Ces phrases, élégamment traduites, sont ensuite expliquées par Pierre Ryckmans dans plusieurs notes qui comptent environ huit pages de très petits caractères. Si je m’étends sur ces explications, c’est surtout parce que la traduction des autres traités choisis pour cette thèse, mais cela est vrai de la plupart des traités du 17e siècle aussi, n’exigent pas autant d’éclaircissements car leur langage n’est pas aussi lyrique. En fait, on verra que c’est une des caractéristiques du 18e siècle de produire des traités qui sont de plus en plus lisibles et de plus en plus orientés vers la pratique de la peinture et non pas seulement la réflexion théorique. De fait, dire de ce traité qu’il est l’un des plus riches de la tradition de la théorie picturale chinoise est peut-être exagéré, même s’il faut bien admettre que, parce qu’il n’est pas si clair, il exige de la part du lecteur et du praticien beaucoup plus de réflexion qu’un autre traité comme celui de Shen Zongqian ou de Fang Xun.

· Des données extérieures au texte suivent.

(* ===== verification/Prelude.v ===== *)
(** * Verification of quic-ruby, the [quic] gem

    quic-ruby is a QUIC client for Ruby: a C extension over ngtcp2
    (src/ext/quic) and a thin Ruby layer that drives it over a UDP socket
    (src/lib/quic).  This library models the extension's C code and the Ruby
    I/O loop as functions, and proves what they guarantee.

    ** The program

    A [Quic::Connection::Client] owns an ngtcp2 connection, a registry
    [@streams] of [Quic::Stream] objects by stream id, and a queue
    [@accept_queue] of server streams.  Applications call methods of both
    classes; [write_pkt] asks ngtcp2 for the next packet with the bytes of the
    first stream that has some; [read_pkt] and [handle_expiry] feed ngtcp2, which
    calls back to open, fill, ack, reset and close streams; the Ruby loop
    [pump_once] moves the packets.

    ** Files

    - [Prelude]: byte strings with C lengths, 64-bit arithmetic, the monad [act]
      of stateful computations that return, raise or run out of rounds, tactics.
    - [RFloat]: Ruby's Float, as IEEE binary64 with its rounding.
    - [Ngtcp2]: the boundary.  [NgConst], [Ngtcp2], [Sys] are the code outside
      src/ (ngtcp2, clock and socket) as type classes; [NgConstOk], [Ngtcp2Ok],
      [SysOk] the documented facts relied on, stated over a [ledger] of opened
      streams, framed and acked bytes.  ([Tls] is in [Open].)
    - [Errors]: quic.c: exception classes, [quic_raise_ngtcp2_error], [rescue].
    - [Ruby]: Strings with encoding, frozen and locked marks, ordered Hashes,
      [NUM2ULL], [NUM2LONG], keyword arguments.
    - [Stream]: stream.h and the operations of stream.c on one stream, with the
      stream's part of the callbacks and of [write_pkt].  [StreamInv] has the
      invariant [wf_stream] and a specification of each operation, [StreamSpec]
      the abstract stream (two byte pipes), the traces of the code on one stream
      ([ctrace]: every operation, with the choice of what to send) and the
      refinement between them.
    - [Client]: connection_client.c on a [world] (connection, heap of streams,
      instance variables, outside): callbacks, [write_pkt], [read_pkt], timers,
      [open_bidi_stream], [close], and the compaction hook.  [ClientInv] has the
      invariant [wf_client] and the callbacks, [ClientOps] the other operations,
      [Compaction] the moving of the heap.
    - [StreamIO]: the methods of stream.c that use the connection.
    - [Pump]: lib/quic/connection.rb, the loop.  [Blocking]: [#write] (stream.c)
      and [#read] (lib/quic/stream.rb).
    - [Open]: [Client._open]: checks, ALPN, settings, TLS objects, and [free].
    - [Loopback]: small concrete instances of the boundary, with proofs of their
      laws; every theorem with hypotheses is run on them by its [_witness].
    - [Reach]: each call of an application as a labelled step; [Runs]: runs.
    - [PacketSpec], [PumpSpec], [LoopSpec], [BlockingSpec], [MethodSpec],
      [OpenSpec]: the behaviour of the packet calls, the loop as steps of a run,
      the rounds of the loop, the blocking calls, the Stream methods and
      exceptions, and of opening.

    A definition has the name of the C function or Ruby method it models
    ([quic_client_write_pkt] also has its parts: [pick_loop], [writev_args],
    [call_writev], [account_sent], [write_pkt_into], [prepare_buffer]).  A Ruby
    object is a location in [w_heap]; instance variables are the [iv_] fields of
    a stream and the [w_] fields of a world.  Effects made before a raise stay.

    ** What the theorems show

    - Delivery and retention: [client_delivers_in_order],
      [stream_refines_pipe], [unacked_bytes_retained]: no interleaving of calls, packets, timers and
      compactions loses, repeats or reorders a byte, and no byte ngtcp2 may have
      to retransmit is dropped.
    - Invariants: [client_invariant], [callbacks_never_fail],
      [compaction_transparent].
    - Packets: [pick_first_ready], [write_pkt_accounting], [write_pkt_result],
      [write_pkt_rejects], [read_pkt_unlocks], [read_pkt_checks_arguments],
      [open_stream_registers], [close_once], [quic_now_exact].
    - The loop: [flush_sends_all], [pump_once_round] and [write_waits] say what
      the loops do round by round, when they return and with what;
      [pump_timeout_earliest] for how long they wait, [loop_needs_bind] without
      a socket; [write_queues_all], [accepted_once],
      [accept_gives_server_streams], [accept_is_fifo].  The lemmas [_traced] of
      [PumpSpec] make every blocking call a sequence of steps of a run, so the
      laws of runs hold of it.
    - Stream methods: [write_nonblock_takes_what_fits], [read_nonblock_result],
      [close_write_idempotent], [reset_stops_writing].
    - Opening: [open_never_leaks], [open_starts_a_run], [alpn_roundtrip],
      [settings_copied], [error_mapping].
    - Behaviour that looks unintended: [bare_fin_lost],
      [reset_stream_wedges_client], [read_all_returns_nothing],
      [read_some_never_eof], [write_too_large_never_returns],
      [nonblock_writes_overcommit], [write_pkt_overwrites_frozen],
      [closed_stream_asks_to_wait], [close_after_reset_raises],
      [peer_reset_blocks_writes], [alpn_total_unbounded],
      [stream_reset_never_raised].

    ** Bounds

    Offsets and timestamps are [Z] with C's wrap-around written out ([u64]); the
    only assumption is that no stream is ever given [2^64] bytes ([room]).  The
    loops take a bound on their rounds and give [Diverge] when it is used up.
    A call that comes to an end within a bound does the same within every
    larger one (the lemmas [_mono] of [PumpSpec]); the bound that is enough is
    the number of packets ngtcp2 makes ([flush_sends_all]) or of rounds until
    the window opens ([write_waits]).  The loops of the C code over Chunks and
    streams are structural.

    ** Not modelled

    The interior of ngtcp2, OpenSSL and Ruby; packet bytes of ngtcp2; address
    resolution in [Client.new]; [library_versions]; [memsize] functions; method
    registration; the memory layout of Strings, so not the validity of pointers
    into Chunks under compaction, nor sharing between Strings.  Timeouts that an
    application gives as Integers are Floats here.  A callback that fails would
    make ngtcp2 return NGTCP2_ERR_CALLBACK_FAILURE; none does
    ([callbacks_never_fail]).  Allocation failures are not modelled.

    ** Next

    Fairness of the choice of streams; [Client.new]; the method tables; a model
    of C pointers into Chunks, to say when retransmission reads freed memory. *)
From Stdlib Require Export Strings.Byte.
From stdpp Require Export base numbers gmap strings relations tactics list.

#[global] Open Scope Z_scope.

(** ** Byte strings and lengths *)

(** A C byte buffer, or the contents of a Ruby String. *)
Abbreviation bytes := (list byte).

(** [RSTRING_LEN] / [RARRAY_LEN] as a C [long]. *)
Definition zlen {A} (l : list A) : Z := Z.of_nat (length l).

Lemma zlen_nonneg {A} (l : list A) : 0 ≤ zlen l.
Proof. unfold zlen. lia. Qed.
Lemma zlen_nil {A} : zlen (@nil A) = 0.
Proof. done. Qed.
Lemma zlen_cons {A} (x : A) l : zlen (x :: l) = 1 + zlen l.
Proof. unfold zlen. simpl. lia. Qed.
Lemma zlen_app {A} (k l : list A) : zlen (k ++ l) = zlen k + zlen l.
Proof. unfold zlen. rewrite length_app. lia. Qed.
Lemma zlen_0 {A} (l : list A) : zlen l = 0 ↔ l = [].
Proof. unfold zlen. destruct l; simpl; split; intros; try done; lia. Qed.
Lemma zlen_pos {A} (l : list A) : 0 < zlen l ↔ l ≠ [].
Proof. unfold zlen. destruct l; simpl; split; intros; try done; lia. Qed.

Create Rewrite HintDb zlen.
#[export] Hint Rewrite @zlen_nil @zlen_cons @zlen_app : zlen.

(** [ztake n l] and [zdrop n l]: prefix and suffix at a C index. *)
Definition ztake {A} (n : Z) (l : list A) : list A := take (Z.to_nat n) l.
Definition zdrop {A} (n : Z) (l : list A) : list A := drop (Z.to_nat n) l.

Lemma ztake_zdrop {A} n (l : list A) : ztake n l ++ zdrop n l = l.
Proof. apply take_drop. Qed.
Lemma list_elem_of_drop {A} k (l : list A) x : x ∈ drop k l → x ∈ l.
Proof. intros Hx. rewrite <- (take_drop k l). set_solver. Qed.
Lemma zdrop_0 {A} n (l : list A) : n ≤ 0 → zdrop n l = l.
Proof. intros. unfold zdrop. by replace (Z.to_nat n) with 0%nat by lia. Qed.
Lemma zlen_ztake {A} n (l : list A) : 0 ≤ n ≤ zlen l → zlen (ztake n l) = n.
Proof. unfold zlen, ztake. rewrite length_take. lia. Qed.
Lemma zlen_zdrop {A} n (l : list A) : 0 ≤ n ≤ zlen l → zlen (zdrop n l) = zlen l - n.
Proof. unfold zlen, zdrop. rewrite length_drop. lia. Qed.
Lemma zdrop_all {A} n (l : list A) : zlen l ≤ n → zdrop n l = [].
Proof. intros. apply drop_ge. unfold zlen in *. lia. Qed.
Lemma ztake_all {A} n (l : list A) : zlen l ≤ n → ztake n l = l.
Proof. intros. apply take_ge. unfold zlen in *. lia. Qed.
Lemma zdrop_app_le {A} n (k l : list A) :
  0 ≤ n ≤ zlen k → zdrop n (k ++ l) = zdrop n k ++ l.
Proof. intros. apply drop_app_le. unfold zlen in *. lia. Qed.
Lemma zdrop_app_ge {A} n (k l : list A) :
  zlen k ≤ n → zdrop n (k ++ l) = zdrop (n - zlen k) l.
Proof.
  unfold zlen, zdrop. intros. rewrite drop_app_ge by lia. f_equal. lia.
Qed.
Lemma zdrop_zdrop {A} n m (l : list A) :
  0 ≤ n → 0 ≤ m → zdrop n (zdrop m l) = zdrop (m + n) l.
Proof. intros. unfold zdrop. rewrite drop_drop. f_equal. lia. Qed.
Lemma ztake_app_le {A} n (k l : list A) :
  0 ≤ n ≤ zlen k → ztake n (k ++ l) = ztake n k.
Proof. intros. apply take_app_le. unfold zlen in *. lia. Qed.

(** ** 64-bit unsigned arithmetic *)

Definition UINT64_MAX : Z := 2 ^ 64 - 1.
(** Truncation to [uint64_t]. *)
Definition u64 (z : Z) : Z := z `mod` 2 ^ 64.
Definition is_u64 (z : Z) : Prop := 0 ≤ z < 2 ^ 64.

Lemma u64_small z : 0 ≤ z < 2 ^ 64 → u64 z = z.
Proof. intros. unfold u64. by apply Z.mod_small. Qed.
Lemma u64_range z : 0 ≤ u64 z < 2 ^ 64.
Proof. unfold u64. apply Z.mod_pos_bound. lia. Qed.
Lemma u64_idemp z : u64 (u64 z) = u64 z.
Proof. apply u64_small, u64_range. Qed.

(** Conversion of an [ngtcp2_ssize] to a 32-bit [int]. *)
Definition i32 (z : Z) : Z := (z + 2 ^ 31) `mod` 2 ^ 32 - 2 ^ 31.
Lemma i32_small z : - 2 ^ 31 ≤ z < 2 ^ 31 → i32 z = z.
Proof. intros. unfold i32. rewrite Z.mod_small; lia. Qed.

(** ** Outcomes and the error-state monad

    The extension's C functions either return, or leave through
    [rb_raise] (a longjmp that keeps every effect made so far), or, for the
    loops of the Ruby half, do not return within a given number of rounds. *)
Inductive outcome (X A : Type) : Type :=
  | Ret (a : A)
  | Raise (e : X)
  | Diverge.
Arguments Ret {X A} a.
Arguments Raise {X A} e.
Arguments Diverge {X A}.

#[export] Instance outcome_eq_dec `{EqDecision X, EqDecision A} :
  EqDecision (outcome X A).
Proof. solve_decision. Defined.

(** Stateful computations with exceptions: effects made before a [Raise]
    stay in the state. *)
Definition act (X S A : Type) : Type := S → outcome X A * S.

#[export] Instance act_ret X S : MRet (act X S) := λ A a s, (Ret a, s).
#[export] Instance act_bind X S : MBind (act X S) := λ A B f m s,
  match m s with
  | (Ret a, s') => f a s'
  | (Raise e, s') => (Raise e, s')
  | (Diverge, s') => (Diverge, s')
  end.

Definition raise {X S A} (e : X) : act X S A := λ s, (Raise e, s).
Definition get {X S} : act X S S := λ s, (Ret s, s).
Definition gets {X S A} (f : S → A) : act X S A := λ s, (Ret (f s), s).
Definition modify {X S} (f : S → S) : act X S unit := λ s, (Ret tt, f s).
Definition diverge {X S A} : act X S A := λ s, (Diverge, s).

(** [rb_ensure(body, cleanup)]: [cleanup] runs on every way out of [body]. *)
Definition ensure {X S A} (body : act X S A) (cleanup : act X S unit) : act X S A := λ s,
  let '(o, s') := body s in
  match cleanup s' with
  | (Ret _, s'') => (o, s'')
  | (Raise e, s'') => (Raise e, s'')
  | (Diverge, s'') => (Diverge, s'')
  end.

(** [begin body rescue ... then handler end]. *)
Definition rescue {X S A} (body : act X S A) (catches : X → bool) (handler : act X S A) :
    act X S A := λ s,
  match body s with
  | (Raise e, s') => if catches e then handler s' else (Raise e, s')
  | r => r
  end.

(** Run a computation on one half of a pair of states. *)
Definition on_fst {X S T A} (m : act X S A) : act X (S * T) A := λ st,
  let '(o, s') := m st.1 in (o, (s', st.2)).
Definition on_snd {X S T A} (m : act X T A) : act X (S * T) A := λ st,
  let '(o, t') := m st.2 in (o, (st.1, t')).

(** [while (cond) body], at most [fuel] rounds of [body]. *)
Fixpoint while_ {X S} (fuel : nat) (cond : act X S bool) (body : act X S unit) : act X S unit :=
  b ← cond;
  if (b : bool) then
    match fuel with
    | O => diverge
    | S fuel => body;; while_ fuel cond body
    end
  else mret tt.

Arguments raise : simpl never.

(** ** Proof automation *)

(** Evaluate the monad's operations in the goal. *)
Ltac run :=
  cbv beta iota delta
    [mbind act_bind mret act_ret raise get gets modify diverge on_fst on_snd ensure fst snd].
Ltac run_in H :=
  cbv beta iota delta
    [mbind act_bind mret act_ret raise get gets modify diverge on_fst on_snd ensure fst snd] in H.

(** Case analysis on every [match] of a hypothesis or of the goal. *)
Ltac destr_in H :=
  repeat (case_match; simplify_eq; try done).

Lemma bind_Ret {X S A B} (m : act X S A) (f : A → act X S B) s b s' :
  (m ≫= f) s = (Ret b, s') → ∃ a s1, m s = (Ret a, s1) ∧ f a s1 = (Ret b, s').
Proof.
  run. destruct (m s) as [[a|e|] s1] eqn:E; intros; simplify_eq. eauto.
Qed.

La peinture est un parallèle de l’activité créatrice de l’univers pour Shitao. Ce concept est donc entièrement contenu dans « l’Unique trait de pinceau », où l’idée instrumentale est celle d’unicité qui se réfère à l’origine primordiale de l’univers. Shitao ne nous donne pas d’explications claires sur la signification et l’origine de « l’Unique trait de pinceau », si ce n’est que celui-ci ne peut pas être déduit des méthodes traditionnelles de la peinture. Comme cette méthode ne peut pas être définie d’une façon discursive, il est évident que le langage du traité a été choisi par son auteur pour rester ouvert à l’intuition du lecteur. Shitao a décrit l’exigence de dépasser l’héritage des Anciens en termes tout aussi clairs que la plupart des autres théoriciens de la peinture chinoise et, encore une fois, ce n’est pas sur ce terrain que l’on observera de différences particulières entre les « Orthodoxes » et les « Individualistes ». Une des différences les plus notables provient aussi du langage de Shitao qui reste tout au long du traité aussi dense qu’expressif :

« En ce qui concerne la réceptivité et la connaissance, c’est la réceptivité qui précède, et la connaissance qui suit ; la réceptivité qui serait postérieure à la connaissance ne serait pas la véritable réceptivité. Depuis l’Antiquité jusqu’à nos jours, les plus grands esprits se sont toujours servis de leurs connaissances pour exprimer leurs perceptions et se sont employés à intelliger leurs perceptions pour développer leurs connaissances. Lorsque pareille aptitude ne peut s’appliquer qu’à un problème particulier, c’est qu’elle ne repose encore que sur une réceptivité restreinte et une connaissance limitée ; il importe donc d’élargir et de développer celles-ci avant de pouvoir saisir la mesure de l’Unique trait de pinceau. Car l’Unique trait de pinceau, en effet, embrasse l’universalité des êtres ; la peinture résulte de la réception de l’encre ; l’encre, de la réception du pinceau ; le pinceau, de la réception de la main ; la main, de la réception de l’esprit : tout comme dans le processus qui fait que le Ciel engendre ce que la Terre ensuite accomplit, ainsi tout est fruit d’une réception. »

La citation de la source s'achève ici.